What to work on — In the listing that follows, count every line with the word "PGSIZE" in it and write only the total.

Records for the task —
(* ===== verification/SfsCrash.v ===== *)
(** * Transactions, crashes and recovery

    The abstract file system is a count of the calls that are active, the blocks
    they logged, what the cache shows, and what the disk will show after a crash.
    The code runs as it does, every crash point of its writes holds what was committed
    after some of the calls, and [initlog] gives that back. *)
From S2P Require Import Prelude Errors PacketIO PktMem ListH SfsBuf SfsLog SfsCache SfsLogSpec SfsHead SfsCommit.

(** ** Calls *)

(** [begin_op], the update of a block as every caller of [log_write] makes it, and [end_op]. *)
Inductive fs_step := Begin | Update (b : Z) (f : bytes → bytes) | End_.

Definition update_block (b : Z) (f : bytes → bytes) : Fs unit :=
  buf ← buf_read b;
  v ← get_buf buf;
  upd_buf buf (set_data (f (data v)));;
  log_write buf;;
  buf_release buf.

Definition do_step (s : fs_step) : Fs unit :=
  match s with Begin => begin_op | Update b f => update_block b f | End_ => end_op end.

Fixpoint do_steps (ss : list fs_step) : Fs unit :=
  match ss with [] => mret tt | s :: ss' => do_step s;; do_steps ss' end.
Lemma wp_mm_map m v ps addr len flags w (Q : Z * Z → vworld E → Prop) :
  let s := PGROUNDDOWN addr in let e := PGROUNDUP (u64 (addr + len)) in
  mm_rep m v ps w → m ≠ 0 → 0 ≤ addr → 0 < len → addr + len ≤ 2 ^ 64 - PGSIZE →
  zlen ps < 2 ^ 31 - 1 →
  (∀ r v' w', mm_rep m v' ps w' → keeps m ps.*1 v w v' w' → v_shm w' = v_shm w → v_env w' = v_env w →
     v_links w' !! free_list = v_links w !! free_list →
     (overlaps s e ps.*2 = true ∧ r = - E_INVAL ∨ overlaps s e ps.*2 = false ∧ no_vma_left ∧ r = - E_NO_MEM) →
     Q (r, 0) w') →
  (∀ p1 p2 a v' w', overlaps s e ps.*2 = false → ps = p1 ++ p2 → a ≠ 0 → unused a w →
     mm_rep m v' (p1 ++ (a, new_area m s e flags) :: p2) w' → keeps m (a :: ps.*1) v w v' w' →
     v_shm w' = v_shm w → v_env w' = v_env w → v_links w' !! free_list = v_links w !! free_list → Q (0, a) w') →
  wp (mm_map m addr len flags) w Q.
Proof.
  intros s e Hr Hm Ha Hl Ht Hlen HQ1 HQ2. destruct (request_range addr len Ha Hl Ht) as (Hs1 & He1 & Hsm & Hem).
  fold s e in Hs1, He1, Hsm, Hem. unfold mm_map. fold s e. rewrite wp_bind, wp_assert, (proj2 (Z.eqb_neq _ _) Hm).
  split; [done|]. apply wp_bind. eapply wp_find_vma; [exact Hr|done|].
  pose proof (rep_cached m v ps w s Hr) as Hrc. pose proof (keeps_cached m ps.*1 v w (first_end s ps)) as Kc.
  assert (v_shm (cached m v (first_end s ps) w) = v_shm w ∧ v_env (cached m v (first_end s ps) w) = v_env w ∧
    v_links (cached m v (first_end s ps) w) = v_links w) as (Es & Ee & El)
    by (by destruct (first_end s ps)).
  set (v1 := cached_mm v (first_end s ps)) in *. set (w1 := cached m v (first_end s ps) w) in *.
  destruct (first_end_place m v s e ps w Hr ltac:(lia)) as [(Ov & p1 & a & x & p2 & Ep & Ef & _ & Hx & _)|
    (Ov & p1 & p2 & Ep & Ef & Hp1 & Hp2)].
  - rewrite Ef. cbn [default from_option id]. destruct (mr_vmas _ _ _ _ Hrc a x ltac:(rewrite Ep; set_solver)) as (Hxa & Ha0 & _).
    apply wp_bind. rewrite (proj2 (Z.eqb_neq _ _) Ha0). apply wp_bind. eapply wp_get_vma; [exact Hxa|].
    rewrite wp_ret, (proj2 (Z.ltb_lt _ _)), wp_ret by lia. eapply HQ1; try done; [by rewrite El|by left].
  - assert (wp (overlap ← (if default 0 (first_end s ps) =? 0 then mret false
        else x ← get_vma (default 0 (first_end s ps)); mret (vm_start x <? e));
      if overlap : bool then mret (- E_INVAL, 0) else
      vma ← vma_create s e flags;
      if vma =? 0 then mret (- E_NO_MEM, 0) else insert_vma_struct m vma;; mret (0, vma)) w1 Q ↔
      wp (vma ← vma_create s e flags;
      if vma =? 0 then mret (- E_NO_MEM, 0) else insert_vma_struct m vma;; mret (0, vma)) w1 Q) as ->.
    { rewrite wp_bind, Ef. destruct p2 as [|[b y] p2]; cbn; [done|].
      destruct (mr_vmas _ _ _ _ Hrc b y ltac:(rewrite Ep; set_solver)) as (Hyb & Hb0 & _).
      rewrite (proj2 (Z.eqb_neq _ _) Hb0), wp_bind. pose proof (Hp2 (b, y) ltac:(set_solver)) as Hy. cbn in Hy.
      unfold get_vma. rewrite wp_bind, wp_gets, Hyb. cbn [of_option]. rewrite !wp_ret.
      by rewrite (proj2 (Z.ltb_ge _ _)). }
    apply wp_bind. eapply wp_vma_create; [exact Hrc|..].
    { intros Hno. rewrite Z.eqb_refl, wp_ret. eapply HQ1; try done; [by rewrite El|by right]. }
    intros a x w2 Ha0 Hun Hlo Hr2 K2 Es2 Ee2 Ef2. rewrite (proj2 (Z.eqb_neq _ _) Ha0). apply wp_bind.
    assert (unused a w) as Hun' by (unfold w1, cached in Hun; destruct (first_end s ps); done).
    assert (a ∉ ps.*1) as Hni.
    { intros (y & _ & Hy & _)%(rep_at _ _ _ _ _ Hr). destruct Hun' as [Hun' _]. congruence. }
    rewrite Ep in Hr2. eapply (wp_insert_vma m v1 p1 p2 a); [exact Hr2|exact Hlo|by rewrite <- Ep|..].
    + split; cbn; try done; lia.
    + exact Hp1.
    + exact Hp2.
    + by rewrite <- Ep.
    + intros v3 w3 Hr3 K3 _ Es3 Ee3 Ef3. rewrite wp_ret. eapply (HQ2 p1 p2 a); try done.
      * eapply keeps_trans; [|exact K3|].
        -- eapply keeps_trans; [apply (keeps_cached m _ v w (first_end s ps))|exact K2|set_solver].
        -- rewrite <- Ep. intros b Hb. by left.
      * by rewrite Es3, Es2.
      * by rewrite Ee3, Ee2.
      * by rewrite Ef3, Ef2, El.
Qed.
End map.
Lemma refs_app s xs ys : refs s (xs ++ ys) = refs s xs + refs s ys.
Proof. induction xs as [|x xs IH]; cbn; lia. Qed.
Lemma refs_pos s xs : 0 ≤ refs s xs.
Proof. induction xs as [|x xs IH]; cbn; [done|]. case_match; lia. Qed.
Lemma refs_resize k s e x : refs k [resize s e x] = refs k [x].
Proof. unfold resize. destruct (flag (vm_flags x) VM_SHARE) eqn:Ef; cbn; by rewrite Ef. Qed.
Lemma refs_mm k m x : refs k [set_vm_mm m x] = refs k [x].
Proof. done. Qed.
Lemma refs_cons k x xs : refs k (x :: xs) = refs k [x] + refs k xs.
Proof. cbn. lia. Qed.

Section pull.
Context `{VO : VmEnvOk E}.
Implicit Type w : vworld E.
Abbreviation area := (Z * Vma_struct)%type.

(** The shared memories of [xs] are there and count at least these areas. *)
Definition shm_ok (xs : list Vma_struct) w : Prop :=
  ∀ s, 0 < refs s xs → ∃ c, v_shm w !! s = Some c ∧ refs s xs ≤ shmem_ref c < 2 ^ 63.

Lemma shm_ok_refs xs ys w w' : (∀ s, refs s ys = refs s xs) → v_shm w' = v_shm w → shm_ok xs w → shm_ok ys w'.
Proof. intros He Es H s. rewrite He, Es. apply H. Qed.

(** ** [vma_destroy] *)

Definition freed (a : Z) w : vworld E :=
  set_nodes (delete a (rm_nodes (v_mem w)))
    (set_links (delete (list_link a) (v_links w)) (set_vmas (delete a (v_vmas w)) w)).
--
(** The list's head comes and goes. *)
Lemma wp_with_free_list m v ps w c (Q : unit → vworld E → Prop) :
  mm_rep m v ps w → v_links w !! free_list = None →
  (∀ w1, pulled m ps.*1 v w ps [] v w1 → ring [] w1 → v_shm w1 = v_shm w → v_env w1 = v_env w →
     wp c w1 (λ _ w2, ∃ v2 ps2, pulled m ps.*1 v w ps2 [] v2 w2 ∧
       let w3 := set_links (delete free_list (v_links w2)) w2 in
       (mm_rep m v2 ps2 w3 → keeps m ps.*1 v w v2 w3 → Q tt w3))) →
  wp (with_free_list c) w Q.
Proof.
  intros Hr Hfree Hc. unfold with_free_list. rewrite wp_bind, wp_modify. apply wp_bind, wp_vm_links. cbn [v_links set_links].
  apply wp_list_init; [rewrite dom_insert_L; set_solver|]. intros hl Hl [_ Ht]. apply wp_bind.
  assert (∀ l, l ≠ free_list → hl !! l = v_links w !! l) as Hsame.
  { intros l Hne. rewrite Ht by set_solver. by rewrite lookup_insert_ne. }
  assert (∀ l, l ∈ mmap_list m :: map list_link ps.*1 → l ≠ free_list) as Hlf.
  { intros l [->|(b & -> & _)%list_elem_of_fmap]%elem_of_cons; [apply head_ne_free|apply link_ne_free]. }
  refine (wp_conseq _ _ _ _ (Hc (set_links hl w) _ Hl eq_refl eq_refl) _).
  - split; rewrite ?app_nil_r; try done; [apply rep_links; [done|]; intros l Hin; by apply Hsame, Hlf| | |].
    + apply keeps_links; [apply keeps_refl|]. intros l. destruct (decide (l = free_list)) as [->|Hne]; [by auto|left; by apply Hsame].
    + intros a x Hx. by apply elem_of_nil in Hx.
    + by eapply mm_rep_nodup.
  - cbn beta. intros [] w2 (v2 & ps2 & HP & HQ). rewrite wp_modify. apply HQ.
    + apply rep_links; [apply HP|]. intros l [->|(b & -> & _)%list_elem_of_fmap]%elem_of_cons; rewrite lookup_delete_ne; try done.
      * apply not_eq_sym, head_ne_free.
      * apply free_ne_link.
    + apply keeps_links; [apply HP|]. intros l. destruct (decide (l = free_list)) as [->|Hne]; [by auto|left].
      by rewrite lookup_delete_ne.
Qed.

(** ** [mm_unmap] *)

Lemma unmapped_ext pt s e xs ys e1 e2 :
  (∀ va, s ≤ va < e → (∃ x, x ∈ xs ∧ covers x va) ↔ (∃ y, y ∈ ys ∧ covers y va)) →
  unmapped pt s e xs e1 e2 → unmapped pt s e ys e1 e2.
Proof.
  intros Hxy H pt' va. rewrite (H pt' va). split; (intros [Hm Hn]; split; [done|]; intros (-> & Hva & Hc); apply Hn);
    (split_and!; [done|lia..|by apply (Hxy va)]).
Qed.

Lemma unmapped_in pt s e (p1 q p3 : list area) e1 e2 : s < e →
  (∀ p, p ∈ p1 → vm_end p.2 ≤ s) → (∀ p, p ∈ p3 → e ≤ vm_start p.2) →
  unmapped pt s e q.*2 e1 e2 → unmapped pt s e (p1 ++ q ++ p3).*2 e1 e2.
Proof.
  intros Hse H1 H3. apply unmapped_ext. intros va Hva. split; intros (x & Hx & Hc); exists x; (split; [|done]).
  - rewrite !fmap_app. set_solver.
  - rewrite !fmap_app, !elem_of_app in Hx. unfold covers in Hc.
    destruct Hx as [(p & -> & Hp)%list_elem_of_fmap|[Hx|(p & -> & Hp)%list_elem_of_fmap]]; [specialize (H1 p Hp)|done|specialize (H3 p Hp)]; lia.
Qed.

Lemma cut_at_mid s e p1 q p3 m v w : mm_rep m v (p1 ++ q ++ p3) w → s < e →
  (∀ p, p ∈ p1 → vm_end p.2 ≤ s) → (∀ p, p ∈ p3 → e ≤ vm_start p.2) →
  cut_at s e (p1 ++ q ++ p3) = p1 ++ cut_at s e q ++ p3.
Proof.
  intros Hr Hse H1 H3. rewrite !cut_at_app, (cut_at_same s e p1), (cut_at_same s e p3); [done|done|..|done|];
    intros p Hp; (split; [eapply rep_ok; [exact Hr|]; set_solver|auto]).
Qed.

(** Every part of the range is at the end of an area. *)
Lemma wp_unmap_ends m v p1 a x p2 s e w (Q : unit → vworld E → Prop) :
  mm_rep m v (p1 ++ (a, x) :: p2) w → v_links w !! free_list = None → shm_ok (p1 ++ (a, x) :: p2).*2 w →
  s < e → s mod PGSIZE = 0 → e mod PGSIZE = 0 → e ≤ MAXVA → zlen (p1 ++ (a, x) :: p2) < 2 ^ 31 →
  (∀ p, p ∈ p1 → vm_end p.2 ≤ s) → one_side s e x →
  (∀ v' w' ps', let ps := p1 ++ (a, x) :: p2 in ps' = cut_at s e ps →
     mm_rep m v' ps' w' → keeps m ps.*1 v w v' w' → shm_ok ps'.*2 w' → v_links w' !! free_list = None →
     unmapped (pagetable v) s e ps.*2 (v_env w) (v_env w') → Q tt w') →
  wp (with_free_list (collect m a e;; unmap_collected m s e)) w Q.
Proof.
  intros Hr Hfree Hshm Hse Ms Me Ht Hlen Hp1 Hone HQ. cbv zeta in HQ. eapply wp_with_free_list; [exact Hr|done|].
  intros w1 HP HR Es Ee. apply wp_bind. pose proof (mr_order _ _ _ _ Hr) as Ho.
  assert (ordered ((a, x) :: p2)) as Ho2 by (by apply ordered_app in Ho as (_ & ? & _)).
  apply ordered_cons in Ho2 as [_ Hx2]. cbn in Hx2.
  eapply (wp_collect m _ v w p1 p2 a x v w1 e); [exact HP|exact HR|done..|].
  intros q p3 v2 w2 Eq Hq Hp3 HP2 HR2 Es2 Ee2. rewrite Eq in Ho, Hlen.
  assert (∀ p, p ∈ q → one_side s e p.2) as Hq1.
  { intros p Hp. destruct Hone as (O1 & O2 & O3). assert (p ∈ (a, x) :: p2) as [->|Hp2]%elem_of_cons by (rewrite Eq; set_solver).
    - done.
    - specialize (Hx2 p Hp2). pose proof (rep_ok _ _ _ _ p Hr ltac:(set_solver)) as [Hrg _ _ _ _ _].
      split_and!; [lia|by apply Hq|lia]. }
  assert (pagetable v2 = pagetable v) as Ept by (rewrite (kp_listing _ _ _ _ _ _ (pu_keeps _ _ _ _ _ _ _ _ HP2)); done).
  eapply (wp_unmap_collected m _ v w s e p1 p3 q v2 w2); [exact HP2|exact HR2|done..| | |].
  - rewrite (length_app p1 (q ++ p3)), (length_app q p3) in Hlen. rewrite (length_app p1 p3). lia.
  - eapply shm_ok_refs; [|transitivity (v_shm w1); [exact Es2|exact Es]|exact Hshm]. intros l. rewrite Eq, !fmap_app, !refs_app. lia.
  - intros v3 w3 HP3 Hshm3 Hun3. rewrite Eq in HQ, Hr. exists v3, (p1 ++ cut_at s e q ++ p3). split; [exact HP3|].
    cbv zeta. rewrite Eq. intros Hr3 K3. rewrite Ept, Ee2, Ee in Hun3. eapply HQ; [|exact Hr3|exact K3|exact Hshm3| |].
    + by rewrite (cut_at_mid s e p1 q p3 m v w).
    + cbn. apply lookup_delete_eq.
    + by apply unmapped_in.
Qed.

Solution below — 2